My design for a sculptural installation for the University of Minnesota’s new Physics and Nanotechnology Building is inspired by a view of the human body through the lens of quantum physics.
The German title of the installation (literally “tension field”) originated in physics but is used in contemporary German almost exclusively in a metaphorical sense, implying a dynamic tension, often between polar opposites, that permeates everything in its vicinity.
“Spannungsfeld” consists of two 10′ (3 m) tall figures in a basic kneeling pose, a male and a female, facing each other. The two figures represent nature’s omnipresent pairs of opposites. These dualities are a fundamental facet of nature and are found in Western science as well as in Eastern traditions. They are critical to the emergence of new levels of meaning in science, and, in the case of the two human genders, critical to the emergence of life. Like the positive and negative electric charge in physics or the yin-yang in Chinese philosophy, neither woman nor man can exist without the other.

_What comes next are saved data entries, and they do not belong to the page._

(* ===== verification/StateLearningFacts.v ===== *)
(** * Facts about automatic learning

    Every learning call is a sequence of automatic [create_rule]s; the sets
    and counters that the batch learner carries describe the state it is
    building; the template migration undoes exactly what it rejects. *)

From S2P Require Import Prelude Text Net Application Model State StateFacts StateLearning.
Local Open Scope Z_scope.

(** ** Counting rules *)

Definition count_rules (p : Rule -> bool) (s : State) : Z :=
  zlen (List.filter p (btree_values (rules s))).

Lemma zlen_perm {A} (l l' : list A) : l ≡ₚ l' -> zlen l = zlen l'.
Proof. intros H. unfold zlen. by rewrite H. Qed.

Lemma count_rules_nonneg p s : 0 <= count_rules p s.
Proof. apply zlen_nonneg. Qed.

Lemma zlen_filter_le {A} (p : A -> bool) l : zlen (List.filter p l) <= zlen l.
Proof. unfold zlen. induction l as [|x l IH]; simpl; [lia|]. destruct (p x); simpl; lia. Qed.

Lemma count_rules_insert p s s' id r :
  rules s !! id = None -> rules s' = <[id := r]> (rules s) ->
  count_rules p s' = count_rules p s + (if p r then 1 else 0).
Proof.
  intros Hid Hs'. unfold count_rules. rewrite Hs'.
  rewrite (zlen_perm _ _ (filter_perm p _ _ (btree_values_insert _ _ _ Hid))).
  unfold zlen. simpl. destruct (p r); simpl; lia.
Qed.

(** ** One automatic creation *)

(** A rule that learning may create: an [Accept] that is not manual. *)
Definition automatic_spec (sp : RuleSpec) : Prop := action sp = Accept /\ origin sp <> Manual.

Record learn_step (out : LearnOutcome) (s s' : State) : Prop := {
  learn_step_spec : automatic_spec (spec (outcome_rule out));
  learn_step_run : exists id now ev,
    outcome_event out = Some ev
    /\ create_rule_at id (spec (outcome_rule out)) now s = (s', Ok (outcome_rule out, ev))
}.

(** A run of steps, each with the outcome it reports. *)
Inductive trace (R : LearnOutcome -> State -> State -> Prop)
    : list LearnOutcome -> State -> State -> Prop :=
| trace_nil s : trace R [] s s
| trace_cons out outs s1 s2 s3 :
    R out s1 s2 -> trace R outs s2 s3 -> trace R (out :: outs) s1 s3.

Lemma trace_mono (R R' : LearnOutcome -> State -> State -> Prop) outs s s' :
  (forall out s s', R out s s' -> R' out s s') -> trace R outs s s' -> trace R' outs s s'.
Proof. intros HR. induction 1; econstructor; eauto. Qed.

Lemma trace_app R outs1 outs2 s1 s2 s3 :
  trace R outs1 s1 s2 -> trace R outs2 s2 s3 -> trace R (outs1 ++ outs2) s1 s3.
Proof. induction 1; simpl; [done|]. intros. econstructor; eauto. Qed.

Abbreviation learn_steps := (trace learn_step).

Lemma learn_step_effect out s s' :
  learn_step out s s' ->
  exists id, rules s !! id = None /\ rule_id (outcome_rule out) = id
  /\ s' = mkState (revision s + 1) (flow_generation s) (mode s) (enforcement_strategy s)
            (<[id := outcome_rule out]> (rules s)).
Proof.
  intros [[Ha Ho] (id & now & ev & _ & H)]. apply create_rule_at_Ok in H.
  destruct H as ((_ & _ & Hid & _ & _) & Hr & _ & ->). exists id. split_and!; [done| |].
  - by rewrite Hr.
  - unfold advance, enabled_deny. rewrite Ha, eqb_refl, andb_false_r. done.
Qed.

(** ** The two insertions *)

Definition template_spec (key : ApplicationTemplateKey) : RuleSpec :=
  mkRuleSpec (mkRuleName APPLICATION_GROUP_TEMPLATE_NAME) Outbound Accept Any None None None
    (Some (mkApplicationSelector (Some (template_executable key)) None None None
             (template_cgroup key) false)) Template false.

Lemma insert_application_group_template_run draw key s :
  insert_application_group_template draw key s =
  match create_rule_at draw.1 (template_spec key) draw.2 s with
  | (s', Ok (r, ev)) => (s', Ok (mkLearnOutcome r (Some ev)))
  | (s', Err e) => (s', Err e)
  end.
Proof.
  unfold insert_application_group_template. rewrite !run_lift.
  change (RuleName_new APPLICATION_GROUP_TEMPLATE_NAME)
    with (Ok (E := ValidationError) (mkRuleName APPLICATION_GROUP_TEMPLATE_NAME)).
  change (ApplicationSelector_new (Some (template_executable key)) None None None
    (template_cgroup key)) with
    (Ok (E := ApplicationValidationError) (mkApplicationSelector
      (Some (template_executable key)) None None None (template_cgroup key) false)).
  cbn [map_err]. rewrite run_lift. unfold create_rule, template_spec. rewrite run_bind.
  by destruct (create_rule_at _ _ _ s) as [s' [[r ev]|e]].
Qed.

Section Insertions.
Context `{IpNetLib}.

Definition learned_name (endpoint : LearnedEndpoint) : ustring :=
  lit "learned " ++ TransportProtocol_fmt (le_protocol endpoint) ++ lit " "
  ++ display_ip (le_address endpoint) ++ port_suffix (le_port endpoint).

Definition learned_spec (endpoint : LearnedEndpoint) (application : option ApplicationSelector)
    : RuleSpec :=
  mkRuleSpec (mkRuleName (learned_name endpoint)) Outbound Accept (le_protocol endpoint)
    (Some (ipnet_from (le_address endpoint))) (le_port endpoint) (le_interface endpoint)
    application Learned true.

Lemma RuleName_new_str value n : RuleName_new value = Ok n -> n = mkRuleName value.
Proof. unfold RuleName_new. repeat case_match; naive_solver. Qed.

Lemma insert_learned_endpoint_Ok draw endpoint application s s' out :
  insert_learned_endpoint draw endpoint application s = (s', Ok out) ->
  exists ev, outcome_event out = Some ev
  /\ create_rule_at draw.1 (learned_spec endpoint application) draw.2 s
     = (s', Ok (outcome_rule out, ev)).
Proof.
  unfold insert_learned_endpoint. intros Hrun.
  apply run_lift_Ok in Hrun as (n & Hn & Hrun). rewrite map_err_Ok in Hn.
  apply RuleName_new_str in Hn as ->.
  apply run_lift_Ok in Hrun as (sp & Hsp & Hrun). rewrite map_err_Ok in Hsp.
  unfold RuleSpec_new in Hsp. rewrite seq_Ok in Hsp. destruct Hsp as [_ [= <-]].
  apply run_seq_Ok in Hrun as [_ Hrun]. rewrite run_bind in Hrun. cbn [direction] in Hrun.
  unfold create_rule in Hrun.
  change (create_rule_at draw.1 _ draw.2 s)
    with (create_rule_at draw.1 (learned_spec endpoint application) draw.2 s) in Hrun.
  destruct (create_rule_at _ _ _ s) as [s1 [[r ev]|e]]; [|done].
  apply run_ret in Hrun as [-> ->]. by exists ev.
Qed.

#[export] Instance ErrSafe_bind_no_fail {S E A B} (m : ST S E A) (f : A -> ST S E B) :
  ErrSafe m -> (forall x, NoFail (f x)) -> ErrSafe (m ≫= f).
Proof.
  intros Hm Hf s s' e. rewrite run_bind. destruct (m s) as [s1 [a|e']] eqn:Hr.
  - intros Hc. by apply Hf in Hc.
  - intros [= <- <-]. by apply Hm in Hr.
Qed.

#[export] Instance insert_learned_endpoint_err_safe draw endpoint application :
  ErrSafe (insert_learned_endpoint draw endpoint application).
Proof.
  unfold insert_learned_endpoint, create_rule. do 3 (apply ErrSafe_lift_bind; intros ?).
  apply ErrSafe_bind_no_fail; [apply create_rule_at_err_safe|apply _].
Qed.
End Insertions.

#[export] Instance insert_application_group_template_err_safe draw key :
  ErrSafe (insert_application_group_template draw key).
Proof.
  unfold insert_application_group_template, create_rule.
  do 2 (apply ErrSafe_lift_bind; intros ?).
  apply ErrSafe_bind_no_fail; [apply create_rule_at_err_safe|apply _].
Qed.

Lemma create_automatic_step id sp now s s' r ev :
  automatic_spec sp -> create_rule_at id sp now s = (s', Ok (r, ev)) ->
  spec r = sp /\ learn_step (mkLearnOutcome r (Some ev)) s s'.
Proof.
  intros Hsp Hrun. pose proof Hrun as Hr. apply create_rule_at_Ok in Hr as (_ & -> & _).
  split; [done|]. split; simpl; [done|]. by exists id, now, ev.
Qed.

Lemma insert_template_step draw key s s' out :
  insert_application_group_template draw key s = (s', Ok out) ->
  spec (outcome_rule out) = template_spec key /\ learn_step out s s'.
Proof.
  rewrite insert_application_group_template_run.
  destruct (create_rule_at _ _ _ s) as [s1 [[r ev]|e]] eqn:Hr; [|done].
  intros [= <- <-]. by apply create_automatic_step in Hr.
Qed.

Inspired by quantum physics, I developed an approach that transforms the human figure into a large number of vertically arranged, parallel steel slices with constant spacing. This style creates the impression of a three-dimensional topological map, evoking the fundamental scientific act of measuring the world. The visual effect this style produces is striking and echoes quantum physics’ paradoxical nature and its critical dependence on the observer’s point of view: On first glance appearing to consist of solid steel, the sculptures virtually disappear as the viewer moves past them, enticing the audience to interact playfully with these works. Conceptually, it is the very act of analysis through dissection that reveals the interconnectedness of the figures: Both sets of slices comprising the figures fall on the exact same planes and therefore appear as a continuation of each other and as manifestations of the same underlying ‘field’. As quantum physics suggests, and Eastern traditions have stressed for centuries, the world is fundamentally one, and everything and everybody we see is but a manifestation of an underlying wholeness. Ironically, it was the separation of object and subject that eventually forced us, through the advent of quantum physics, to see that nature, in its very essence, is indivisible.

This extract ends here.